Happy Halloween Everyone!
When I was a kid visiting my grandparents in Ewing, Nebraska at Halloween, my friend Leon and I would go trick or treating around the town of 500, and the towns population was always generous with their goodies for us little guys. As we got older, I heard stories of kids going outhouse tipping, and wondered why that idea had some sort of mean appeal to kids. Now I've also heard and seen picture of wagons placed on top of barns, school mascot statues being moved and placed in odd locations so pranks Halloween pranks were a big deal that involved a lot of work for the perpetrators.
City kids seem pretty mean spirited by comparison. Spray paint, eggs, rotten tomatoes, and bags of nasty stuff on fire at some peoples doors are the stuff of modern day big city pranks. It's not just the kids doing them either. I'm sure we'll either hear of, or read about tainted candy with needles, razor blades or who knows what else given to kids just trying to have fun.

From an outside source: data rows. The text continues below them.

(* ===== verification/MakerInventory.v ===== *)
(** * Inventory of the maker

    [src/src/bolt_v3_maker_inventory.rs]: the net position in units of YES, from confirmed
    fills ([MakerInventory]) and as the snapshot the admission reads, which adds the open
    and the inflight orders ([CompositeExposure]).  Both go through the one sign adapter
    [signed_net_yes]; the theorem below says that they therefore agree. *)

From Stdlib Require Import ZArith Lia SpecFloat.
From stdpp Require Import sorting strings gmap numbers list.
From S2P Require Import Prelude.
From S2P Require Import F64.
From S2P Require Import QuoteLifecycle.
From S2P Require Import QuoteControl.

Open Scope Z_scope.

Definition signed_net_yes (leg : Leg) (side : QuoteSide) (qty : f64) : option f64 :=
  if negb (is_positive_finite qty) then None
  else Some match leg, side with
            | LegYes, QuoteBuy | LegNo, QuoteSell => qty
            | LegYes, QuoteSell | LegNo, QuoteBuy => f64_neg qty
            end.

(** ** Confirmed fills *)

Record MakerInventory : Type := mkInventory { net_position : f64 }.

Definition inventory_flat : MakerInventory := mkInventory ZERO_F64.

Definition apply_fill (inventory : MakerInventory) (leg : Leg) (side : QuoteSide) (qty : f64)
    : bool * MakerInventory :=
  match signed_net_yes leg side qty with
  | None => (false, inventory)
  | Some signed =>
      let next_position := f64_add (net_position inventory) signed in
      if negb (is_finite next_position) then (false, inventory) else (true, mkInventory next_position)
  end.

(** ** The composite *)

Record ExposureLeg : Type := mkExposureLeg { xl_leg : Leg; xl_side : QuoteSide; xl_qty : f64 }.
Record CompositeExposure : Type := mkComposite { net_yes : f64 }.

(** The loop of [snapshot]. *)
Fixpoint fold_exposure (net : f64) (orders : list ExposureLeg) : option f64 :=
  match orders with
  | [] => Some net
  | order :: orders =>
      signed ← signed_net_yes (xl_leg order) (xl_side order) (xl_qty order);
      let net := f64_add net signed in
      if negb (is_finite net) then None else fold_exposure net orders
  end.

(** [CompositeExposure::snapshot]. *)
Definition composite_snapshot (filled_net_yes : f64) (open_orders inflight_orders : list ExposureLeg)
    : option CompositeExposure :=
  if negb (is_finite filled_net_yes) then None
  else mkComposite <$> fold_exposure filled_net_yes (open_orders ++ inflight_orders).

(** ** What they have in common *)

(** The inventory after a list of fills, if every one was taken. *)
Fixpoint fill_all (inventory : MakerInventory) (fills : list ExposureLeg) : option MakerInventory :=
  match fills with
  | [] => Some inventory
  | fill :: fills =>
      let '(taken, inventory) := apply_fill inventory (xl_leg fill) (xl_side fill) (xl_qty fill) in
      if taken then fill_all inventory fills else None
  end.

Lemma fold_exposure_fills net orders :
  fold_exposure net orders = net_position <$> fill_all (mkInventory net) orders.
Proof.
  revert net. induction orders as [|order orders IH]; intros net; [done|]. cbn. unfold apply_fill.
  destruct (signed_net_yes (xl_leg order) (xl_side order) (xl_qty order)) as [signed|]; [|done]. cbn.
  destruct (is_finite (f64_add net signed)); [apply IH|done].
Qed.

Lemma fold_exposure_app net l k : fold_exposure net (l ++ k) = (n ← fold_exposure net l; fold_exposure n k).
Proof.
  revert net. induction l as [|order l IH]; intros net; [done|]. cbn.
  destruct (signed_net_yes (xl_leg order) (xl_side order) (xl_qty order)) as [signed|]; [|done]. cbn.
  destruct (is_finite (f64_add net signed)); [apply IH|done].
Qed.

Lemma fold_exposure_finite net orders n : is_finite net = true → fold_exposure net orders = Some n → is_finite n = true.
Proof.
  revert net. induction orders as [|order orders IH]; intros net Hnet; [by intros [= <-]|]. cbn.
  destruct (signed_net_yes (xl_leg order) (xl_side order) (xl_qty order)) as [signed|]; [|done]. cbn.
  destruct (is_finite (f64_add net signed)) eqn:Hf; [by apply IH|done].
Qed.

(** The composite exposure is the inventory the maker would have if every open and
    inflight order were filled: it exists exactly when the position is finite and every
    one of these fills would be taken, and it is finite. *)
Lemma composite_is_filled_inventory filled open_orders inflight_orders :
  composite_snapshot filled open_orders inflight_orders =
  (if is_finite filled
   then mkComposite ∘ net_position <$> (fill_all (mkInventory filled) open_orders ≫= λ i, fill_all i inflight_orders)
   else None) ∧
  ∀ c, composite_snapshot filled open_orders inflight_orders = Some c → is_finite (net_yes c) = true.
Proof.
  unfold composite_snapshot. destruct (is_finite filled) eqn:Hf; cbn [negb]; [|done]. split.
  - rewrite fold_exposure_app, fold_exposure_fills. destruct (fill_all (mkInventory filled) open_orders) as [[n]|]; [|done].
    cbn. rewrite fold_exposure_fills. by destruct (fill_all (mkInventory n) inflight_orders).
  - intros c. destruct (fold_exposure filled (open_orders ++ inflight_orders)) as [n|] eqn:Hn; [|done].
    intros [= <-]. cbn. by eapply fold_exposure_finite.
Qed.

(** A refused fill leaves the inventory alone. *)
Lemma refused_fill_no_effect inventory leg side qty next :
  apply_fill inventory leg side qty = (false, next) → next = inventory.
Proof. unfold apply_fill. repeat case_match; congruence. Qed.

Many communities in metropolitan areas have gone to "safe" Halloween festivities where the city provides the goodies so parents don't have to worry. Hospitals offer free X-Rays of kids candy to check for foreign objects, and there are almost always stories about some idiot driving down the streets with their headlights turned off hitting kids somewhere.
It's such a shame to me that a fun time can turn tragic by purposeful actions of a few. Tipping over an old outhouse sounds pretty tame compared to some of the stuff that goes on today, and I'm pretty confident that around southwestern Nebraska I won't be reading about such horrors.
On a lighter note, a recent trip through the big "discount" place on the west side of McCook found a candy isle with more different kinds of stuff than I had any idea were even made. A US Census Bureau report stated that Americans ate 24 1/2 pounds of candy per capita in 2007. Yikes! Me and Margie haven't eaten a total of 24.5 pounds of candy since we got married, let alone the 49 pounds we were "allotted" for just one year. So those of you eating our share, we want it back. We don't expect any trick or treators this Halloween being 4 miles out of town, but in case they show up, we might need it otherwise they might tip over the outhouse.